PREPARATION AND DRUG RELEASE BEHAVIORS OF pH-SENSITIVE MICROCAPSULES

The pH-sensitive microcapsules were prepared by interfacial polymerization, in which caffeine was used as a model drug and hyperbranched poly L-lysine (HBPL) and terephthaloyl chloride as wall-forming materials. The microcapsules were characterized by Malvern particle size analysis, scanning electron microscopy, Fourier transforms infrared spectrophotometry (FTIR) and UV-vis spectrophotometer. Triton X-100 was used as the emulsifier of interfacial polymerization. The effects of the emulsifier content on the particle size distribution, loading content, encapsulation efficiency and drug release property of microcapsules were discussed in detail.

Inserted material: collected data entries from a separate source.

(** * Dominant corner colour extraction of [render_cli.py]

    A shallow embedding of [extract_thread_color_from_pattern] and of the
    library primitives it calls (binary64 multiplication, [int()], PIL's
    [getpixel], [collections.Counter], the [02X] format), followed by the
    properties of the extractor. *)

From Stdlib Require Import ZArith List String Ascii Bool Lia.
From Stdlib Require Import Floats.SpecFloat.
Import ListNotations.

Open Scope Z_scope.

(** ** Exceptions and the error monad *)

(** The Python exceptions the modelled statements can raise. *)
Inductive exn : Type :=
| IndexError
| OverflowError
| ValueError.

Inductive result (A : Type) : Type :=
| Ok (a : A)
| Raise (e : exn).

Arguments Ok {A} a.
Arguments Raise {A} e.

Definition bind {A B : Type} (c : result A) (k : A -> result B) : result B :=
  match c with
  | Ok a => k a
  | Raise e => Raise e
  end.

Notation "x <- c ;; k" := (bind c (fun x => k))
  (at level 61, c at next level, right associativity).

(** A [for] loop over a list whose body may raise: the loop state is threaded
    through the iterations and the first exception aborts the loop. *)
Fixpoint for_each {A S : Type} (xs : list A) (body : A -> S -> result S)
    (s : S) : result S :=
  match xs with
  | [] => Ok s
  | x :: rest =>
      match body x s with
      | Ok s' => for_each rest body s'
      | Raise e => Raise e
      end
  end.

(** Python's [range(n)]: [0, 1, ..., n-1], empty when [n <= 0]. *)
Definition range (n : Z) : list Z :=
  map Z.of_nat (seq 0 (Z.to_nat n)).

(** ** Python floats: IEEE 754 binary64 *)

Module Float.

Definition prec : Z := 53.
Definition emax : Z := 1024.

Definition mul : spec_float -> spec_float -> spec_float := SFmul prec emax.
Definition div : spec_float -> spec_float -> spec_float := SFdiv prec emax.

(** [float(n)] for a Python int: the nearest binary64, ties to even. *)
Definition of_int (n : Z) : spec_float := binary_normalize prec emax n 0 false.

(** [int(x)]: truncation towards zero; infinities and NaN raise. *)
Definition to_int (x : spec_float) : result Z :=
  match x with
  | S754_zero _ => Ok 0
  | S754_finite s m e =>
      Ok (cond_Zopp s
            (if 0 <=? e then Zpos m * 2 ^ e else Zpos m / 2 ^ (- e)))
  | S754_infinity _ => Raise OverflowError
  | S754_nan => Raise ValueError
  end.

(** The literals [0.1], [0.9] and [0.05] as binary64 values. *)
Definition lit_0_1 : spec_float := S754_finite false 7205759403792794 (-56).
Definition lit_0_9 : spec_float := S754_finite false 8106479329266893 (-53).
Definition lit_0_05 : spec_float := S754_finite false 7205759403792794 (-57).

End Float.

(** [int(n * c)] for a Python int [n] and a float [c]. *)
Definition int_of_scaled (n : Z) (c : spec_float) : result Z :=
  Float.to_int (Float.mul (Float.of_int n) c).

(** ** Images *)

(** A pixel of an RGBA image: the 4-tuple returned by [getpixel]. *)
Record Pixel : Type := mkPixel {
  px_r : Z;
  px_g : Z;
  px_b : Z;
  px_a : Z
}.

(** An (R, G, B) tuple. *)
Definition Color : Type := (Z * Z * Z)%type.

Definition rgb (p : Pixel) : Color := (px_r p, px_g p, px_b p).

Definition Color_eqb (c d : Color) : bool :=
  let '(r1, g1, b1) := c in
  let '(r2, g2, b2) := d in
  (r1 =? r2) && (g1 =? g2) && (b1 =? b2).

(** The decoded image after [convert("RGBA")]: its size and its pixel grid.
    [pixel_at] is only meaningful inside [[0, width) x [0, height)]. *)
Record Image : Type := mkImage {
  img_width : Z;
  img_height : Z;
  pixel_at : Z -> Z -> Pixel
}.

(** PIL's [Image.getpixel((x, y))]: a negative coordinate counts from the far
    edge, and a coordinate outside the image raises [IndexError]. *)
Definition getpixel (im : Image) (x y : Z) : result Pixel :=
  let x := if x <? 0 then img_width im + x else x in
  let y := if y <? 0 then img_height im + y else y in
  if (x <? 0) || (img_width im <=? x) || (y <? 0) || (img_height im <=? y)
  then Raise IndexError
  else Ok (pixel_at im x y).

(** ** [collections.Counter] *)

(** A [Counter] is a dict, and a dict keeps its keys in insertion order: an
    association list with distinct keys. *)
Definition CounterT : Type := list (Color * Z).

(** [self[elem] = self.get(elem, 0) + 1] *)
Fixpoint counter_add (elem : Color) (d : CounterT) : CounterT :=
  match d with
  | [] => [(elem, 1)]
  | (k, v) :: rest =>
      if Color_eqb k elem then (k, v + 1) :: rest
      else (k, v) :: counter_add elem rest
  end.

(** [Counter(iterable)] *)
Definition Counter (xs : list Color) : CounterT :=
  fold_left (fun d elem => counter_add elem d) xs [].

(** [max(it, key=itemgetter(1))] from a first candidate: a later item replaces
    the candidate only when its count is strictly greater. *)
Fixpoint max_by_count (best : Color * Z) (items : CounterT) : Color * Z :=
  match items with
  | [] => best
  | it :: rest => max_by_count (if snd best <? snd it then it else best) rest
  end.

(** [most_common(1)], that is [heapq.nlargest(1, self.items(), key=...)], whose
    shortcut for [n == 1] is [max]. *)
Definition most_common_1 (d : CounterT) : list (Color * Z) :=
  match d with
  | [] => []
  | it :: rest => [max_by_count it rest]
  end.

(** [l[0]] *)
Definition item0 {A : Type} (l : list A) : result A :=
  match l with
  | [] => Raise IndexError
  | a :: _ => Ok a
  end.

(** ** The [02X] format *)

Definition hex_digit (d : Z) : ascii :=
  nth (Z.to_nat d)
    ["0"; "1"; "2"; "3"; "4"; "5"; "6"; "7";
     "8"; "9"; "A"; "B"; "C"; "D"; "E"; "F"]%char "?"%char.

(** The uppercase hexadecimal digits of [n >= 0], prepended to [acc]. *)
Fixpoint hex_upper_aux (fuel : nat) (n : Z) (acc : string) : string :=
  match fuel with
  | O => acc
  | S fuel' =>
      let acc' := String (hex_digit (n mod 16)) acc in
      if n <? 16 then acc' else hex_upper_aux fuel' (n / 16) acc'
  end.

Definition hex_upper (n : Z) : string :=
  hex_upper_aux (S (Z.to_nat (Z.log2 n))) n EmptyString.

The release behaviors of caffeine in different phosphate-buffered saline (PBS) pH were investigated systematically. The FTIR analysis of caffeine-containing microcapsules demonstrated that caffeine was successfully encapsulated in the wall-forming materials. The resultant microcapsules had narrower particle size distribution, smoother surface, and higher drug release amount with the percentage weight of emulsifier being 1.5 wt%. The drug-release behavior of caffeine from microcapsules was evaluated as a function of pH. More than 87.1% caffeine was released into pH 7.6 PBS after 100 min, whereas only 37.0% caffeine was diffused out in pH 2.2 PBS over the same time interval. The results indicated that these drug-loaded microcapsules have shown sensitivity to pH value.